Lemma codeToMathVars_operator tokens s token :
  scanned tokens s → is_Some (operators token) →
  prop_get (codeToMathVars (rpn s)) token = None.
Proof.
  intros Hs [op Hop]. apply prop_get_None.
  rewrite (scanned_codeToMathVars _ _ Hs), fst_zip
    by (by rewrite length_fmap, length_seq).
  intros [k [-> _]]%list_elem_of_fmap.
  by rewrite codeVar_not_operator in Hop.
Qed.

Lemma omap_operators tokens s emitted :
  scanned tokens s → Forall (λ t, is_Some (operators t)) emitted →
  omap (prop_get (codeToMathVars (rpn s))) emitted = [].
Proof.
  intros Hs. induction 1 as [|t emitted Ht _ IH]; simpl; [done|].
  by rewrite (codeToMathVars_operator _ _ _ Hs Ht).
Qed.

(** Emitting operators keeps the state of the scan. *)
Lemma scanned_push tokens s emitted pending level :
  scanned tokens s →
  Forall (λ t, is_Some (operators t)) emitted →
  (∀ level stack, pending !! level = Some stack →
                  Forall (λ t, is_Some (operators t)) stack) →
  scanned tokens {| rpn := push_data (rpn s) emitted;
                    pendingOperations := pending;
                    parenLevel := level |}.
Proof.
  intros Hs Hem Hpend.
  pose proof (omap_operators _ _ _ Hs Hem) as Homap.
  destruct Hs as [Hc Hcv Hm Hcm Hd Ho Hp].
  split; simpl; try done.
  - apply Forall_app. split; [done|].
    eapply Forall_impl; [exact Hem|]. naive_solver.
  - by rewrite omap_app, Ho, Homap, app_nil_r.
Qed.

(** A token that is no variable leaves the variables as they are. *)
Lemma scanned_skip tokens token s :
  ¬ is_variable token → scanned tokens s → scanned (tokens ++ [token]) s.
Proof.
  intros Hnv [Hc Hcv Hm Hcm Hd Ho Hp].
  assert (Hvars : variables (tokens ++ [token]) = variables tokens).
  { rewrite variables_snoc. by rewrite decide_False by (by intros [? _]). }
  split; rewrite ?Hvars; try done.
  by rewrite filter_variable_snoc, decide_False.
Qed.

Lemma scanned_emit tokens token s emitted pending level :
  ¬ is_variable token →
  scanned tokens s →
  Forall (λ t, is_Some (operators t)) emitted →
  (∀ level stack, pending !! level = Some stack →
                  Forall (λ t, is_Some (operators t)) stack) →
  scanned (tokens ++ [token])
          {| rpn := push_data (rpn s) emitted;
             pendingOperations := pending;
             parenLevel := level |}.
Proof.
  intros Hnv Hs Hem Hpend. by apply scanned_skip, scanned_push.
Qed.

Lemma pending_insert (pending : gmap Z (list string)) level stack :
  (∀ level stack, pending !! level = Some stack →
                  Forall (λ t, is_Some (operators t)) stack) →
  Forall (λ t, is_Some (operators t)) stack →
  ∀ level' stack', <[level := stack]> pending !! level' = Some stack' →
                   Forall (λ t, is_Some (operators t)) stack'.
Proof.
  intros Hp Hstack level' stack'.
  rewrite lookup_insert. case_decide; [by intros [= <-]|apply Hp].
Qed.

Lemma omap_ext_Forall {A B : Type} (f g : A → option B) (l : list A) :
  Forall (λ x, f x = g x) l → omap f l = omap g l.
Proof.
  induction 1 as [|x l Hx _ IH]; [done|]. csimpl. by rewrite Hx, IH.
Qed.

(** The first occurrence of a variable. *)
Lemma scanned_declare tokens token s r codeVar' :
  is_variable token →
  scanned tokens s →
  prop_get (mathToCodeVars (rpn s)) token = None →
  declare (rpn s) token = (r, codeVar') →
  scanned (tokens ++ [token])
          {| rpn := push_data r [codeVar'];
             pendingOperations := pendingOperations s;
             parenLevel := parenLevel s |}.
Proof.
  intros Hv [Hc Hcv Hm Hcm Hd Ho Hp] Hnone Hdecl.
  set (vars := variables tokens) in *.
  set (names := codeVar <$> seq 1 (length vars)) in *.
  assert (Hlen : length names = length vars)
    by (unfold names; by rewrite length_fmap, length_seq).
  assert (Hfresh : token ∉ vars).
  { apply prop_get_None in Hnone. by rewrite Hm, fst_zip in Hnone by lia. }
  assert (Hvars : variables (tokens ++ [token]) = vars ++ [token]).
  { rewrite variables_snoc. by rewrite decide_True. }
  assert (Hnames : codeVar <$> seq 1 (length (vars ++ [token]))
                   = names ++ [codeVar (S (length vars))]).
  { rewrite length_app. simpl. rewrite Nat.add_1_r, seq_S, fmap_app. done. }
  assert (Hnew : codeVar (S (length vars)) ∉ names).
  { apply codeVar_not_seq. lia. }
  unfold declare in Hdecl. rewrite Hc in Hdecl. fold (codeVar (S (length vars))) in Hdecl.
  injection Hdecl as <- <-. split; simpl; rewrite ?Hvars, ?Hnames.
  - rewrite length_app. simpl. lia.
  - by rewrite Hcv.
  - rewrite Hm, prop_set_fresh by (by rewrite fst_zip by lia).
    by rewrite zip_with_app by lia.
  - rewrite Hcm, prop_set_fresh by (by rewrite fst_zip by lia).
    by rewrite zip_with_app by lia.
  - apply Forall_app. split.
    + eapply Forall_impl; [exact Hd|]. simpl. intros t [Ht|Ht]; [left|by right].
      rewrite elem_of_app. by left.
    + constructor; [|constructor]. left. rewrite elem_of_app, list_elem_of_singleton. by right.
  - rewrite Hcm, prop_set_fresh by (by rewrite fst_zip by lia).
    rewrite omap_app, filter_variable_snoc, decide_True by done. f_equal.
    + rewrite <- Ho, Hcm. symmetry. apply omap_ext_Forall.
      eapply Forall_impl; [exact Hd|]. simpl. intros t Ht.
      rewrite prop_get_app.
      destruct (prop_get (zip names vars) t) eqn:Hget; [done|]. simpl.
      rewrite decide_False; [done|]. intros <-.
      destruct Ht as [Ht|Ht].
      * by rewrite Hcv in Ht.
      * rewrite codeVar_not_operator in Ht. by destruct Ht.
    + simpl. rewrite prop_get_app.
      replace (prop_get (zip names vars) (codeVar (S (length vars)))) with (@None string).
      * simpl. by rewrite decide_True.
      * symmetry. apply prop_get_None. by rewrite fst_zip by lia.
  - done.
Qed.

(** A later occurrence of a variable. *)
Lemma scanned_reuse tokens token s codeVar' :
  is_variable token →
  scanned tokens s →
  prop_get (mathToCodeVars (rpn s)) token = Some codeVar' →
  scanned (tokens ++ [token])
          {| rpn := push_data (rpn s) [codeVar'];
             pendingOperations := pendingOperations s;
             parenLevel := parenLevel s |}.
Proof.
  intros Hv [Hc Hcv Hm Hcm Hd Ho Hp] Hsome.
  set (vars := variables tokens) in *.
  set (names := codeVar <$> seq 1 (length vars)) in *.
  assert (Hlen : length names = length vars)
    by (unfold names; by rewrite length_fmap, length_seq).
  rewrite Hm in Hsome.
  apply prop_get_zip in Hsome as (i & Hi & Hni);
    [|apply variables_NoDup|done].
  assert (Hvars : variables (tokens ++ [token]) = vars).
  { rewrite variables_snoc. rewrite decide_False; [done|].
    intros [_ []]. by eapply list_elem_of_lookup_2. }
  split; simpl; rewrite ?Hvars; try done.
  - apply Forall_app. split; [done|]. constructor; [|constructor].
    left. rewrite Hcv. by eapply list_elem_of_lookup_2.
  - rewrite omap_app, Ho, filter_variable_snoc, decide_True by done. f_equal.
    simpl. rewrite Hcm.
    replace (prop_get (zip names vars) codeVar') with (Some token); [done|].
    symmetry. apply prop_get_zip; [apply codeVars_NoDup|done|by exists i].
Qed.

Lemma scan_token_scanned tokens s token s' :
  scanned tokens s → scan_token s token = Returns s' →
  scanned (tokens ++ [token]) s'.
Proof.
  intros Hs. unfold scan_token.
  pose proof (scanned_pending _ _ Hs) as Hp.
  case_decide as Hopen.
  { intros [= <-]. rewrite <- (push_data_nil (rpn s)).
    apply scanned_emit; [subst; by intros []|done|constructor|done]. }
  case_decide as Hclose.
  { destruct (pendingOperations s !! parenLevel s) as [stack|] eqn:Hstack; [|done].
    intros [= <-]. rewrite drain_all.
    apply scanned_emit; [subst; by intros (_ & [] & _)|done|by eapply Hp|].
    apply pending_insert; [done|constructor]. }
  destruct (operators token) as [op|] eqn:Hop.
  - assert (Hnv : ¬ is_variable token) by (apply operators_not_variable; by eexists).
    assert (Htok : is_Some (operators token)) by by eexists.
    destruct (pendingOperations s !! parenLevel s) as [[|top rest]|] eqn:Hstack.
    + intros [= <-]. rewrite <- (push_data_nil (rpn s)).
      apply scanned_emit; [done|done|constructor|].
      apply pending_insert; [done|by repeat constructor].
    + destruct (pop_higher_spec (priority op) (top :: rest))
        as (emitted & kept & Hpop & Hsplit & _); [by eapply Hp|].
      rewrite Hpop. simpl. intros [= <-].
      assert (Hall : Forall (λ t, is_Some (operators t)) (emitted ++ kept)).
      { rewrite <- Hsplit. by eapply Hp. }
      apply Forall_app in Hall as [Hem Hkept].
      apply scanned_emit; [done|done|done|].
      apply pending_insert; [done|by constructor].
    + intros [= <-]. rewrite <- (push_data_nil (rpn s)).
      apply scanned_emit; [done|done|constructor|].
      apply pending_insert; [done|by repeat constructor].
  - assert (Hv : is_variable token) by done.
    destruct (prop_get (mathToCodeVars (rpn s)) token) as [name|] eqn:Hget.
    + intros [= <-]. by apply scanned_reuse.
    + destruct (declare (rpn s) token) as [r name] eqn:Hdecl.
      intros [= <-]. by eapply scanned_declare.
Qed.

Lemma scan_scanned tokens s :
  for_each scan_token tokens scan_start = Returns s → scanned tokens s.
Proof.
  intros Hrun.
  apply (for_each_invariant scan_token scanned scan_token_scanned tokens [] scan_start s);
    [apply scanned_start|done].
Qed.

(** The result of a compilation is the state of the scan, the operators of
    the last level emitted. *)
Lemma generateRPN_scanned proposition r :
  generateRPN proposition = Returns r →
  ∃ pending level,
    scanned (chars (trim proposition))
            {| rpn := r; pendingOperations := pending; parenLevel := level |}.
Proof.
  unfold generateRPN.
  destruct (for_each scan_token _ scan_start) as [s|e] eqn:Hscan; [|done].
  simpl. unfold scan_end.
  destruct (pendingOperations s !! parenLevel s) as [stack|] eqn:Hstack; [|done].
  intros [= <-]. exists (pendingOperations s), (parenLevel s).
  apply scan_scanned in Hscan. rewrite drain_all.
  apply scanned_push; [done| |by apply (scanned_pending _ _ Hscan)].
  by eapply (scanned_pending _ _ Hscan).
Qed.

(** ** The variables and their identifiers *)

(** The count, the code names and the first mapping of a compilation. *)
Lemma variable_names proposition r :
  generateRPN proposition = Returns r →
  let vars := variables (chars (trim proposition)) in
  variableCount r = length vars
  ∧ codeVars r = codeVar <$> seq 1 (length vars)
  ∧ (∀ k symbol, vars !! k = Some symbol →
                 prop_get (mathToCodeVars r) symbol = Some (codeVar (S k))).
Proof.
  intros (pending & level & [Hc Hcv Hm Hcm Hd Ho Hp])%generateRPN_scanned vars.
  simpl in *. split_and!; [done|done|].
  intros k symbol Hk. rewrite Hm.
  apply prop_get_zip; [apply variables_NoDup|by rewrite length_fmap, length_seq|].
  exists k. split; [done|].
  rewrite list_lookup_fmap, lookup_seq_lt; [done|]. by eapply lookup_lt_Some.
Qed.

★ ★ ★

The answer is one number: how many lines of the material above contain "compilation".

2